Scientists in specialized roles like immunogenicity risk becoming siloed service providers. To maintain impact and growth, they must proactively collaborate with other functions like CMC, safety, and quality. This provides a holistic view of drug development and integrates their expertise into the entire process.
Bi-specific T-cell engagers (BiTEs) are highly immunogenic because the mechanism activating T-cells to kill cancer also primes them to mount an immune response against the drug itself. This 'collateral effect' is an inherent design challenge for this drug class.

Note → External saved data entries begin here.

(** Dropping the same candidates keeps them together. *)
Lemma still_together k i j sl x1 x2 pre1 pre2 ops1 ops2 st1 st2 s1 s2 :
  together_from k i j st1 st2 → peer_services i j s1.2 s2.2 →
  dropped_all sl x1 pre1 (taken st1) s1 ops1 → dropped_all sl x2 pre2 (taken st2) s2 ops2 → together_from k i j s1 s2.
Proof.
  intros [_ Hi [Ha Hk Hu Hse]] Hs H1 H2.
  apply dropped_keeps in H1 as ([Hp _] & Hn & Hq1), H2 as (_ & _ & Hq2).
  split; [done|by apply Hn|]. rewrite Hq1, Hq2, (same_public_members _ _ Hp). destruct Hp as [_ ->]. by split.
Qed.

(** How the two rounds ended. *)
Definition ended_alike (r1 r2 : CommitRoundResult) : Prop :=
  (rr_outcome r1 = NoCandidate ∧ rr_outcome r2 = NoCandidate) ∨
  (∃ leaving1 leaving2 w1 w2, rr_outcome r1 = Applied (leave_or_update leaving1) w1 ∧
     rr_outcome r2 = Applied (leave_or_update leaving2) w2).

(** Two members that stop at one candidate, whoever wrote it, are together again. *)
Lemma terminals_together k k' i j sl x1 x2 c1 c2 s1 s2 t1 t2 o1 o2 com1 com2 b1 b2 :
  together_from k i j s1 s2 → (k ≤ k' ∨ k + g_epoch (mls_group s1.2) ≤ k' + g_epoch (mls_group t1.2))%N →
  same_candidate c1 c2 → authored i j s1 s2 c1 c2 → ctx_current_epoch x1 = ctx_current_epoch x2 →
  apply_one sl c1 x1 s1 = (t1, Ok (Terminal o1 com1 b1)) → apply_one sl c2 x2 s2 = (t2, Ok (Terminal o2 com2 b2)) →
  together_from k' i j t1 t2 ∧ b1 ≡ₚ b2 ∧
  ∃ leaving1 leaving2 w1 w2, o1 = Applied (leave_or_update leaving1) w1 ∧ o2 = Applied (leave_or_update leaving2) w2.
Proof.
  intros Ht Hk Hc Hau Hx (d1 & Hb1 & Hm1 & l1 & w1 & Ho1)%terminal_merges (d2 & Hb2 & Hm2 & l2 & w2 & Ho2)%terminal_merges.
  pose proof (together_idle _ _ _ _ _ Ht) as Hi2. destruct Ht as [Hs Hi1 Hw].
  destruct (merges_alike _ _ _ _ _ _ _ _ _ _ Hs Hi1 Hi2 Hc Hau Hm1 Hm2) as [(Hg & Hn2 & <- & He & Hms) Hn1].
  rewrite <-(proj2 Hc), <-Hx in Hb2.
  assert (k + g_epoch (mls_group s1.2) ≤ k' + g_epoch (mls_group t1.2))%N as Hke by (destruct Hk as [?|?]; lia).
  destruct (finalize_batch_same _ _ _ _ _ _ _ _ _ _ _ _ _ Hw Hke Hms Hb1 Hb2) as [Hw' Hbb].
  split_and!; [split| |by eexists _, _, _, _]; [|done..]. split; [done|]. by rewrite Hn1, Hn2.
Qed.

Lemma round_together k k' i j sl rec allow self1 self2 st1 st2 t1 t2 r1 r2 :
  together_from k i j st1 st2 → (k ≤ k' ∨ k + g_epoch (mls_group st1.2) ≤ k' + g_epoch (mls_group t1.2))%N →
  NoDup (commit_hash <$> round_candidates st1) →
  public <$> round_candidates st1 ≡ₚ public <$> round_candidates st2 →
  fair_round i j sl rec self1 self2 st1 st2 →
  (∀ c1 c2, c1 ∈ round_candidates st1 → c2 ∈ round_candidates st2 → same_candidate c1 c2 → authored i j st1 st2 c1 c2) →
  finalize_commit_round sl rec allow self1 st1 = (t1, Ok r1) →
  finalize_commit_round sl rec allow self2 st2 = (t2, Ok r2) →
  together_from k' i j t1 t2 ∧ committed_batch r1 ≡ₚ committed_batch r2 ∧ ended_alike r1 r2.
Proof.
  intros Ht Hk Hn Hp Hf Hau H1 H2. pose proof Ht as [Hs Hi [Ha _ _ _]].
  assert (same_round i j st1 st2) as Hr by done.
  pose proof (finalize_same _ _ _ _ _ _ _ _ _ _ _ _ _ Hr Hn Hp Hf H1 H2) as Hst. cbn zeta in Hst.
  destruct Hst as [(s1 & s2 & pen & -> & -> & Hp1 & Hp2 & [Hs12 _] & Hd1 & Hd2)|
    (pre1 & c1 & post1 & pre2 & c2 & post2 & s1 & s2 & pen & E1 & E2 & Hc & _ & Hp1 & Hp2 & [Hs12 _] & Ha1 & Ha2 & _)].
  - pose proof (still_together _ _ _ _ _ _ _ _ _ _ _ _ _ _ Ht Hs12 Hp1 Hp2) as Ht'.
    assert (k ≤ k')%N as Hkk.
    { destruct Hk as [?|Hk]; [done|]. apply dropped_keeps in Hp1 as ([[_ He] _] & _). destruct s1 as [q m]. unfold with_mls in Hd1.
      destruct (discard_own_commit m) as [m' [[]|]] eqn:E; [|done]. injection Hd1 as <-. apply discard_own_public in E as [_ E].
      cbn [snd] in *. assert (g_epoch (mls_group m') = g_epoch (mls_group st1.2)) by (by rewrite E, He). lia. }
    split_and!; [eapply together_later; [by eapply discard_together|exact Hkk]|done|by left].
  - pose proof (still_together _ _ _ _ _ _ _ _ _ _ _ _ _ _ Ht Hs12 Hp1 Hp2) as Ht'.
    assert (k ≤ k' ∨ k + g_epoch (mls_group s1.2) ≤ k' + g_epoch (mls_group t1.2))%N as Hk'.
    { apply dropped_keeps in Hp1 as ([[_ He] _] & _). cbn [taken snd] in He. by rewrite He. }
    assert (authored i j s1 s2 c1 c2) as Hau'.
    { assert (authored i j st1 st2 c1 c2) as H.
      { apply Hau; [|..|done]; eapply elem_of_rank; [rewrite E1|rewrite E2]; set_solver. }
      apply dropped_keeps in Hp1 as [Hk1 _], Hp2 as [Hk2 _].
      destruct H as [?|[(? & ? & Ho)|(? & ? & Ho)]]; [by left|right; left|right; right]; (split_and!; [done..|]);
        by eapply own_candidate_keeps. }
    pose proof (round_context_same i j sl rec self1 self2 _ _ Hr) as (_ & Hx & _).
    destruct (terminals_together _ _ _ _ _ _ _ _ _ _ _ _ _ _ _ _ _ _ _ Ht' Hk' Hc Hau' Hx Ha1 Ha2) as (Ht2 & Hb & He).
    split_and!; [done..|by right].
Qed.
End round.
Abbreviation together := (together_from 0).

(** ** The concrete group *)

#[local] Existing Instances example_hash toy_mls toy_laws toy_peers toy_peers_laws.

#[export] Instance toy_merging : OpenMlsMerge := {|
  views i j g1 g2 := toy_members g1 = toy_members g2 ∧ toy_epoch g1 = toy_epoch g2 ∧ toy_own g1 = i ∧ toy_own g2 = j;
  announces a pm := toy_listed_in (toy_payload pm) = a;
|}.

Lemma toy_others_sym i j g : toy_others i j g = toy_others j i g.
Proof. unfold toy_others. apply list_filter_iff. naive_solver. Qed.
Lemma toy_others_push i j g k p : k = i ∨ k = j → toy_others i j (toy_push (k, p) g) = toy_others i j g.
Proof.
  intros Hk. unfold toy_others. cbn. rewrite filter_app, filter_cons_False, app_nil_r; [done|]. cbn. naive_solver.
Qed.

#[export] Instance toy_merging_laws : OpenMlsMergeLaws.
Proof.
  split; cbn -[toy_push N.min]; try done.
  - intros i j g1 g2 (? & ? & ? & ? & Ho). split_and!; try done. by rewrite !(toy_others_sym j i).
  - by intros i j g1 g2 (? & ? & ? & ?).
  - by intros i j g1 g2 (? & ? & ? & ? & ?).
  - by intros i j g1 g2 (-> & _).
  - intros i j g1 g2 g pm s qp <-. repeat (case_decide; try done); intros [= _ <-] (? & ? & ? & ? & ?);
      (split_and!; try done; by rewrite toy_others_push by naive_solver).
  - intros i j g1 g2 pm s a b _ <- _ <-. repeat (case_decide; try done). by intros [= _ <-].
  - intros i j g1 g2 kp (? & ? & ? & <- & ?). split_and!; try done. by rewrite toy_others_push by by right.
  - intros i j g1 g2 k (? & ? & ? & <- & ?). split_and!; try done. by rewrite toy_others_push by by right.
  - intros _ g. lia.
  - intros i j g1 g2 a b g1' g2' (Hm & He & H1 & H2) <- [= <-] [= <-]. cbn. by rewrite Hm, He.
  - intros i j g1 g2 a b g1' g2' (Hm & He & H1 & H2) -> <- [= <-] [= <-]. cbn. by rewrite Hm, He.
Qed.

Dr. Vibha Jawa's career shows a powerful strategy: learning drug development fundamentals in large companies (Amgen, Merck) and applying them in nimble startups. This cycle across different environments accelerates learning and deepens expertise in a specialized field like immunogenicity.
The future of medicine isn't about finding a single 'best' modality like CAR-T or gene therapy. Instead, it's about strategic convergence, choosing the right tool—be it a bispecific, ADC, or another biologic—based on the patient's specific disease stage and urgency of treatment.
Modern, highly sensitive assays often detect high rates of anti-drug antibodies (ADAs). However, the critical question for drug developers isn't the ADA incidence rate itself, but whether that immune response actually impacts drug exposure, efficacy, or overall patient outcome.
Non-human primate models are poor predictors of human immunogenicity. The industry has shifted to human-relevant ex vivo assays using whole blood or PBMCs. These tests can assess risks like complement activation upfront, enabling proactive protein engineering to improve a drug's safety profile.